*Collected data*
★ ★ ★ ★ ★

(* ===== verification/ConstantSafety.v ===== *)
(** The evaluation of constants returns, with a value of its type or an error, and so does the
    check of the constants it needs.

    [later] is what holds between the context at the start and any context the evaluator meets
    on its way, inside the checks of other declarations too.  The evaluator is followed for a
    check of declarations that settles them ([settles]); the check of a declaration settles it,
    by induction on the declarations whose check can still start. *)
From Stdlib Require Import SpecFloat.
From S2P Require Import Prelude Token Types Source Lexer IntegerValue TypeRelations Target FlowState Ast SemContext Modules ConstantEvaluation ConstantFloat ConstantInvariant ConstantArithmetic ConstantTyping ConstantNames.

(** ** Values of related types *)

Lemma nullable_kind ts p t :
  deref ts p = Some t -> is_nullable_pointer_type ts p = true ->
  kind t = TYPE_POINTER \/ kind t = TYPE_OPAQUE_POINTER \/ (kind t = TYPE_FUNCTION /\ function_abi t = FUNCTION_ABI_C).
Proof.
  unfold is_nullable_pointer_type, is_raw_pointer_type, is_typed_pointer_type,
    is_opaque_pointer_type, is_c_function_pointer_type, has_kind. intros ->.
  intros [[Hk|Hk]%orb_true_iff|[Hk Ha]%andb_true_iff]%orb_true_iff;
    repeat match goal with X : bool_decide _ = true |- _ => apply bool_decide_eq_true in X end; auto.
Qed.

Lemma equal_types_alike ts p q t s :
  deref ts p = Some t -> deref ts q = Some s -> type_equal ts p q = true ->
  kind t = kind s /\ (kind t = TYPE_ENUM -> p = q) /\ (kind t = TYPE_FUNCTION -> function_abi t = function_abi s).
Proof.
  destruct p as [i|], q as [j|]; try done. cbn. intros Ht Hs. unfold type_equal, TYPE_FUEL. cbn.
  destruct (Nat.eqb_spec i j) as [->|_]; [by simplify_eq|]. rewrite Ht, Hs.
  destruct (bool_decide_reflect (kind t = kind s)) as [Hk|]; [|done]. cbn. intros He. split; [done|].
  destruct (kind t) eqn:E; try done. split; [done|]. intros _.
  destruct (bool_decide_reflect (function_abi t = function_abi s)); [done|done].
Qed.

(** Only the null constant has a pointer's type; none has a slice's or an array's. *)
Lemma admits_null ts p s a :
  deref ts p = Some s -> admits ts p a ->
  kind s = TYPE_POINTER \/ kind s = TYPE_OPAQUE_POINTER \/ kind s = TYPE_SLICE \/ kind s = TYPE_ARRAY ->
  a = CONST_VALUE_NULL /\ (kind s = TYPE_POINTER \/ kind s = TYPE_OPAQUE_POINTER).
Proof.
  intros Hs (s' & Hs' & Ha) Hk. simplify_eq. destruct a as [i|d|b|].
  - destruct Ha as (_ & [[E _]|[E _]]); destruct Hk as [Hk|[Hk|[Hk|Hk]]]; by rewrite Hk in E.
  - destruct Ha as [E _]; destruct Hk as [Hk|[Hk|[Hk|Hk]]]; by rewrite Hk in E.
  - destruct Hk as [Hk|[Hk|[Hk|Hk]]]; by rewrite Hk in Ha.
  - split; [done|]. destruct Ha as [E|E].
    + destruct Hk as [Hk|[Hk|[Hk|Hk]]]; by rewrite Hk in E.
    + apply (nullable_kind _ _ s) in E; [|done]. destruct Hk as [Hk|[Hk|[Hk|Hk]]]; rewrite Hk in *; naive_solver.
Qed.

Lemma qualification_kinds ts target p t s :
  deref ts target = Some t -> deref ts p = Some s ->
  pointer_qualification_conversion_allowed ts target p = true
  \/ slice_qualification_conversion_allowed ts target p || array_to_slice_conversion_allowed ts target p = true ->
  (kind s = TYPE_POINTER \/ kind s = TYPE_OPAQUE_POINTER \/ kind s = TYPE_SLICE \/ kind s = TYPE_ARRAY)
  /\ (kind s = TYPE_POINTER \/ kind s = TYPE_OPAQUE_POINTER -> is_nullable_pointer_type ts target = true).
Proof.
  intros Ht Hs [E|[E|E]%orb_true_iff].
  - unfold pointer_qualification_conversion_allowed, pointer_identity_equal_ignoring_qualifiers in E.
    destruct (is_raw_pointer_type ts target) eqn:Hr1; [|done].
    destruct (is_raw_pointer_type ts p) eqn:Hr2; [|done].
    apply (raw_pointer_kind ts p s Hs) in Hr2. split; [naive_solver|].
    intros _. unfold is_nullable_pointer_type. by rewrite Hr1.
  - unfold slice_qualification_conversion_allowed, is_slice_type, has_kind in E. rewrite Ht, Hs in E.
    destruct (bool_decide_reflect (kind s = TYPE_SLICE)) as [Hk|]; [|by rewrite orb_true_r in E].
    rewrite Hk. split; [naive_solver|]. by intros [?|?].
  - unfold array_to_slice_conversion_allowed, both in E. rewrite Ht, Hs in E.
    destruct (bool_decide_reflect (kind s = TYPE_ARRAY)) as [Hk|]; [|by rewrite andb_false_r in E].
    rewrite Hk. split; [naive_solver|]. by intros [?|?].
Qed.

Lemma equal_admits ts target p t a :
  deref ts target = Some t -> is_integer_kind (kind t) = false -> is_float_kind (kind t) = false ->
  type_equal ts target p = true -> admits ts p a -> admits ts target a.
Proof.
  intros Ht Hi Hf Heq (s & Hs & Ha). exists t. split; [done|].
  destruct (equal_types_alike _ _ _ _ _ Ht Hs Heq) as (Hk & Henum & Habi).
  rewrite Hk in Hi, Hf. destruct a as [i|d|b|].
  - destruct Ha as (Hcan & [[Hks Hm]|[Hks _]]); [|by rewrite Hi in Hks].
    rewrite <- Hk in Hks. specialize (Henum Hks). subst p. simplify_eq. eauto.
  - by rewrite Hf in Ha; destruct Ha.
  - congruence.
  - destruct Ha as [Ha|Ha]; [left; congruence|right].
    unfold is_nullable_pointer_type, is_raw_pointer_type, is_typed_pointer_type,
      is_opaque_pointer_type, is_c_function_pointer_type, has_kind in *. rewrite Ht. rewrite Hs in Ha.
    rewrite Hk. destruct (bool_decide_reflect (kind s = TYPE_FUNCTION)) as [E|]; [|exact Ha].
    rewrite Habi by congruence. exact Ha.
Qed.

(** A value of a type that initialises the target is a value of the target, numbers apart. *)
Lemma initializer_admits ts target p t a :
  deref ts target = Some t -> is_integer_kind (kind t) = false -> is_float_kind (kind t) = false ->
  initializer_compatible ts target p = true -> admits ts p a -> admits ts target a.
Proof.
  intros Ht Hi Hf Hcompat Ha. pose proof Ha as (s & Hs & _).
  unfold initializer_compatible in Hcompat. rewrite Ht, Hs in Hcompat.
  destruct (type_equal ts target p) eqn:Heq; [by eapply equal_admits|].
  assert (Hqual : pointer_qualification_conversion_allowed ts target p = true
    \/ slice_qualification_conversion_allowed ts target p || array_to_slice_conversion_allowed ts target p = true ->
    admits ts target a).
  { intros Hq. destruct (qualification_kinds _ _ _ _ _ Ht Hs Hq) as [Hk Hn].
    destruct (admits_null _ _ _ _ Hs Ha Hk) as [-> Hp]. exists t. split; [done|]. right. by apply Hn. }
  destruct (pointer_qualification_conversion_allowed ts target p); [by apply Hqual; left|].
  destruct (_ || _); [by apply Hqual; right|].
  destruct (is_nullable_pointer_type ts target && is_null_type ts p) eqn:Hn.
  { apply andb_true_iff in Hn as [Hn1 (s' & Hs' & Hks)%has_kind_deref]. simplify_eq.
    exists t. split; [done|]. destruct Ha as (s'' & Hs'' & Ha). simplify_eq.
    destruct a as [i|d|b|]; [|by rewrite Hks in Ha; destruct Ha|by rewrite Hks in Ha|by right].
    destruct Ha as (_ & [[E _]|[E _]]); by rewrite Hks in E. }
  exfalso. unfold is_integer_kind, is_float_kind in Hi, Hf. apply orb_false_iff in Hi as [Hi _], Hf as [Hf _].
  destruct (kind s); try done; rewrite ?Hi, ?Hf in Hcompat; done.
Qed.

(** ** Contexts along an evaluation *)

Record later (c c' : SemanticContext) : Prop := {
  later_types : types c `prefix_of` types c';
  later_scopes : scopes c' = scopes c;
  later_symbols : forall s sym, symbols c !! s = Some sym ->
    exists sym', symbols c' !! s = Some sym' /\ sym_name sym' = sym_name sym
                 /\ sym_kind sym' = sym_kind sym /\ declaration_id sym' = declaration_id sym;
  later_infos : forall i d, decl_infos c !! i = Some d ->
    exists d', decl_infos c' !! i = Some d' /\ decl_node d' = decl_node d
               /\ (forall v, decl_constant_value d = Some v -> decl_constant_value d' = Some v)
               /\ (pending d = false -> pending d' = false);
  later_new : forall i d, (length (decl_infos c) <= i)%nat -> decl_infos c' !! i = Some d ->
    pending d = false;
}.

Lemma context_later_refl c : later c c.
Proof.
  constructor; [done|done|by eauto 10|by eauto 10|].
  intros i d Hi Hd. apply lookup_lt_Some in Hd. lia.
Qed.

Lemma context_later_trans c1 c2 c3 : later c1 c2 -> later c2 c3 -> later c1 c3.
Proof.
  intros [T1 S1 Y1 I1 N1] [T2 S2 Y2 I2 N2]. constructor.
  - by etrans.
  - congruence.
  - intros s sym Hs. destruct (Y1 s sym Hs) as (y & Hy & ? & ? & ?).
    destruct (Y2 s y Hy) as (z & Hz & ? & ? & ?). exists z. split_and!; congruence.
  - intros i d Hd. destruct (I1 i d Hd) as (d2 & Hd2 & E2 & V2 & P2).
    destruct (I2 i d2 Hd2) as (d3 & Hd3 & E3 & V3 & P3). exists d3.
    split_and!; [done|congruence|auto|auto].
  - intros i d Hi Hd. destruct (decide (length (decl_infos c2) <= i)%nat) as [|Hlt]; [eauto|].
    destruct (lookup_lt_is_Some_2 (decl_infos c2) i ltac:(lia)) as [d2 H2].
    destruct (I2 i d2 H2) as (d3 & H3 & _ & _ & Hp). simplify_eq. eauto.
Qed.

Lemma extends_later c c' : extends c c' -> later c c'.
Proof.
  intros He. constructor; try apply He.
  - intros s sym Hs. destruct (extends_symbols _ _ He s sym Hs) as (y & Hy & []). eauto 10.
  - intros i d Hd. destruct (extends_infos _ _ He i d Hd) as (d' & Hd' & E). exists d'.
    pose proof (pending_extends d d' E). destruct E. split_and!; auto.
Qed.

★ ★ ★ ★ ★

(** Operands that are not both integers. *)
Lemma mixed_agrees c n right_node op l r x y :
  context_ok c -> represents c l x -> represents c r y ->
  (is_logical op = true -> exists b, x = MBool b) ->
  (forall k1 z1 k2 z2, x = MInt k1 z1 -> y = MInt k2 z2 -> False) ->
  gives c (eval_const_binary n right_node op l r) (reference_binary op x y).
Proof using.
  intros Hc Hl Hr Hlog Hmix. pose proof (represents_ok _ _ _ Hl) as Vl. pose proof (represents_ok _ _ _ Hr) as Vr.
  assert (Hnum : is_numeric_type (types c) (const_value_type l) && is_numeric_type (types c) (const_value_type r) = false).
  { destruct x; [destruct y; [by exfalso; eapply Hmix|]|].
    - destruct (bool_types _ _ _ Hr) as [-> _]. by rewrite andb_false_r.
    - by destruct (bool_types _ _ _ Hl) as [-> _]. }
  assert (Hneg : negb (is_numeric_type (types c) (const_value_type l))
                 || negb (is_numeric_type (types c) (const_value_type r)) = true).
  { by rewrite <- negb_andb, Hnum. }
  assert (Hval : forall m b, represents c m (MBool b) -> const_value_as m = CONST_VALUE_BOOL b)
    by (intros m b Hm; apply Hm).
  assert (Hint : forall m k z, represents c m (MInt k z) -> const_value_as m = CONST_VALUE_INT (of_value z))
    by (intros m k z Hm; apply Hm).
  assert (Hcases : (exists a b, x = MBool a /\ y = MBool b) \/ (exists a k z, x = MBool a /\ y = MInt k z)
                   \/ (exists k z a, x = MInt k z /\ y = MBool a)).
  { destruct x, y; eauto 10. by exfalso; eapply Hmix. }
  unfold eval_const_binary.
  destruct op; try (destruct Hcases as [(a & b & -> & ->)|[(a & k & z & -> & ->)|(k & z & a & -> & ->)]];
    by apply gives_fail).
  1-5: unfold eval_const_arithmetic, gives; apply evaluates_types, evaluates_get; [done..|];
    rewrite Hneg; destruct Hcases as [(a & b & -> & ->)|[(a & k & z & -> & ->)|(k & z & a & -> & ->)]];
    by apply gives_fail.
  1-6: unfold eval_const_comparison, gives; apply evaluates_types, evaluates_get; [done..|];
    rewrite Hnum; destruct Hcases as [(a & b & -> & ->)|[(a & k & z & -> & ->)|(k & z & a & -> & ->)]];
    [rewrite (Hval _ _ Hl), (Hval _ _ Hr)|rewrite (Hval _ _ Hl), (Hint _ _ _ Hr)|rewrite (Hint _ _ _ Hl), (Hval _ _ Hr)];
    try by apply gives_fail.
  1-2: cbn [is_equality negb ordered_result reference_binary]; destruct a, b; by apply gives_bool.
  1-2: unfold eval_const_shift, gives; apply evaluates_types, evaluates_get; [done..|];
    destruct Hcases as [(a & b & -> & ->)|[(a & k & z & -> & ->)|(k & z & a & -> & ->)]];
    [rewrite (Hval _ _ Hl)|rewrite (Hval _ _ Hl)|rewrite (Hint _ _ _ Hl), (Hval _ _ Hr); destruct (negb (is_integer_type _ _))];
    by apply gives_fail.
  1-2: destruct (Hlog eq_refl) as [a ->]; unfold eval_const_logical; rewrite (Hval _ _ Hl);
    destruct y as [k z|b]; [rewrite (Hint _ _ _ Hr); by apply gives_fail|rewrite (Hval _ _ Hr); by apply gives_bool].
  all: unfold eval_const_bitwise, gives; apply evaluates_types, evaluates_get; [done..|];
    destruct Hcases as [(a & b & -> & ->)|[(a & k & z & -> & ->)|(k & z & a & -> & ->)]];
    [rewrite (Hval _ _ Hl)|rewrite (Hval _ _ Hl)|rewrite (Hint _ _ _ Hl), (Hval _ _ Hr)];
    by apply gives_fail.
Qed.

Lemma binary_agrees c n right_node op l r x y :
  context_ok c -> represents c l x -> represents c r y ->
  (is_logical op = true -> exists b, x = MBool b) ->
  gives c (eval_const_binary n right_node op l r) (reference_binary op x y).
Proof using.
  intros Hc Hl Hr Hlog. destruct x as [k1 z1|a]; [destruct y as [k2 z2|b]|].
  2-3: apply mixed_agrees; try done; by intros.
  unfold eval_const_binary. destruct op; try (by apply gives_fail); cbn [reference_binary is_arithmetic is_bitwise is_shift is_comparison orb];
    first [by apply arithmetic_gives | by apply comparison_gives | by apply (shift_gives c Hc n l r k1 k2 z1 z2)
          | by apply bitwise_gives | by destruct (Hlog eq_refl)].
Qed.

★ ★ ★ ★ ★

*Work instruction*
The answer should consist of every line above in which "both" appears.

*Answer for this exercise*
  - unfold array_to_slice_conversion_allowed, both in E. rewrite Ht, Hs in E.
(** Operands that are not both integers. *)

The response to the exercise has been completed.